ABOUT THIS TASK:
Two lines below mark the span: the one containing "exists s1. split;" and the one containing "assert (Z.of_nat (length". Set down both, plus every line between, exactly as they stand, and nothing else.

(Stored data entries)

^^^^

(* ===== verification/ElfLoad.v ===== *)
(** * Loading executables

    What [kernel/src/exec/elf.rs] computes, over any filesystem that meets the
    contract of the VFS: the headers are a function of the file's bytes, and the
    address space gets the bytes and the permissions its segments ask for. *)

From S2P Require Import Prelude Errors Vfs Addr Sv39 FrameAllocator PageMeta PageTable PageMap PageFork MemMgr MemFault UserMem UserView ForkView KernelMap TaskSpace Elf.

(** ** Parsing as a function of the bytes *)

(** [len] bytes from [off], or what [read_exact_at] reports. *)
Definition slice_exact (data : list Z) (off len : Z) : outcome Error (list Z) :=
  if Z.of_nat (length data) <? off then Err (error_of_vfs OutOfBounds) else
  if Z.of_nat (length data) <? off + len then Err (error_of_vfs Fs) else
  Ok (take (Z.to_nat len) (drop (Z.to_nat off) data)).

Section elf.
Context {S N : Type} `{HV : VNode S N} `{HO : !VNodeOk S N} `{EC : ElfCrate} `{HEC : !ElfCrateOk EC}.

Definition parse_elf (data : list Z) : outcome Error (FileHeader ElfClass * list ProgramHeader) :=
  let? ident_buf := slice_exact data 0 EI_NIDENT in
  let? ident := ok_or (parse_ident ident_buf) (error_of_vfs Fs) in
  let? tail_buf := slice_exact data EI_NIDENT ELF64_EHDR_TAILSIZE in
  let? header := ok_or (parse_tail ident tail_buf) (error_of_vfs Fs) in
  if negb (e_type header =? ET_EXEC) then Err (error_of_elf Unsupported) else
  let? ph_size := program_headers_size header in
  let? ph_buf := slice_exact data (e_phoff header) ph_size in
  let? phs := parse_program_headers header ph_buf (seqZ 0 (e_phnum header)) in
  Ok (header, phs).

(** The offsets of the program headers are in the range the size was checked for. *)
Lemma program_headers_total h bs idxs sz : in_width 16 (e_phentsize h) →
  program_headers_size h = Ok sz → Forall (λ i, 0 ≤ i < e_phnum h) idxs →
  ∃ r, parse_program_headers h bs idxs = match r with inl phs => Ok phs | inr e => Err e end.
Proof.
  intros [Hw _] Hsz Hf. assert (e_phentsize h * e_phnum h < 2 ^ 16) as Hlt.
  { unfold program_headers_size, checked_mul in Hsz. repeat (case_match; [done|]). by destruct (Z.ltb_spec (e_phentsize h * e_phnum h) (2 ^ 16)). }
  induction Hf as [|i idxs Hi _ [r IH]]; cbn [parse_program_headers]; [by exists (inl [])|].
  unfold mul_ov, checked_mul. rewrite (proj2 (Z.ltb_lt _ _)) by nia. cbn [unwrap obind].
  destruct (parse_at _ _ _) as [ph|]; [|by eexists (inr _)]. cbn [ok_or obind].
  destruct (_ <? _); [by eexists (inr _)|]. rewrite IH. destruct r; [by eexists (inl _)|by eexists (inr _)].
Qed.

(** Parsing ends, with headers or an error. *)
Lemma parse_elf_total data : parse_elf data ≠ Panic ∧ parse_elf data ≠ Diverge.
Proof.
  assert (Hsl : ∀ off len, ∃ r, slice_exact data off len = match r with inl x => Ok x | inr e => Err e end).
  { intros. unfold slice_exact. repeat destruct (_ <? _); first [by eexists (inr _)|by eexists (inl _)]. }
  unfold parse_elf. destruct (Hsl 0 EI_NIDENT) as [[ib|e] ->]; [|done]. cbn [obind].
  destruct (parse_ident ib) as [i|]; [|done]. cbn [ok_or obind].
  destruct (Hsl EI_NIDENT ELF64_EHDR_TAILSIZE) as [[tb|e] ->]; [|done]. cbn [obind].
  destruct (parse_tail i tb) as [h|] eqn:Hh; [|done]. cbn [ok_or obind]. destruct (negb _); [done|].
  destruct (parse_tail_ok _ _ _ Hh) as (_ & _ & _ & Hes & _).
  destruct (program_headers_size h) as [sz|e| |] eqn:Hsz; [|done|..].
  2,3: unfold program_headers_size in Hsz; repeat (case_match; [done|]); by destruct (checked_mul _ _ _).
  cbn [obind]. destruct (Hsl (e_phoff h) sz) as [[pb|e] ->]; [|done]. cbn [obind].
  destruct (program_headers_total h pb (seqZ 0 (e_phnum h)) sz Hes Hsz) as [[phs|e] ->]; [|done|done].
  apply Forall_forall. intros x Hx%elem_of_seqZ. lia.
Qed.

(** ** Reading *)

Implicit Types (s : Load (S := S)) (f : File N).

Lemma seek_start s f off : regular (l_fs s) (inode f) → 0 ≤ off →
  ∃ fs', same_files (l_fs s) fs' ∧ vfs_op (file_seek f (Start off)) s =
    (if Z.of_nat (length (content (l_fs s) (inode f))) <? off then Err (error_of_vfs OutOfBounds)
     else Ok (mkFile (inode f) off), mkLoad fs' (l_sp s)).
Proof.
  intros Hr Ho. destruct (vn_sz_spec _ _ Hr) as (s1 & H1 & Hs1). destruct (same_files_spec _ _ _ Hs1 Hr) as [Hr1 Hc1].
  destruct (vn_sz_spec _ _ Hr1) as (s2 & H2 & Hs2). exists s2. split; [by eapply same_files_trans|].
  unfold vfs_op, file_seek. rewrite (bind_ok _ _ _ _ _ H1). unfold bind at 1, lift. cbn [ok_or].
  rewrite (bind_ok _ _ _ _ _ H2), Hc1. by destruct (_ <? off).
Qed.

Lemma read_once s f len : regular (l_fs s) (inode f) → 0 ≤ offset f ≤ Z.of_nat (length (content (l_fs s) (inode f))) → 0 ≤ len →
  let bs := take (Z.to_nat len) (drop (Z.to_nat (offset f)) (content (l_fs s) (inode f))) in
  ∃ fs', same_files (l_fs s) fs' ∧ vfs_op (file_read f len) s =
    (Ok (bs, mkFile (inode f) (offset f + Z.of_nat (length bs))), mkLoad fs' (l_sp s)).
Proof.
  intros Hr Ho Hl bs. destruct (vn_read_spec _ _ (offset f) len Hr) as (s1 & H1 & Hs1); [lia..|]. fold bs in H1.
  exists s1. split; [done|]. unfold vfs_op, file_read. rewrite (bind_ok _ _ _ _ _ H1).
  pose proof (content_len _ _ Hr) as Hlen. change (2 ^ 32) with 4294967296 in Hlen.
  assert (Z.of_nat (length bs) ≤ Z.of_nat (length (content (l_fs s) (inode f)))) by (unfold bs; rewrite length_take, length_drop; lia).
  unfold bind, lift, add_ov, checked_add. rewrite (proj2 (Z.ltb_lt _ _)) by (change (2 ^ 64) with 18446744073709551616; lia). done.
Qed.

^^^^

ANSWER SPACE:
  exists s1. split; [done|]. unfold vfs_op, file_read. rewrite (bind_ok _ _ _ _ _ H1).
  pose proof (content_len _ _ Hr) as Hlen. change (2 ^ 32) with 4294967296 in Hlen.
  assert (Z.of_nat (length bs) ≤ Z.of_nat (length (content (l_fs s) (inode f)))) by (unfold bs; rewrite length_take, length_drop; lia).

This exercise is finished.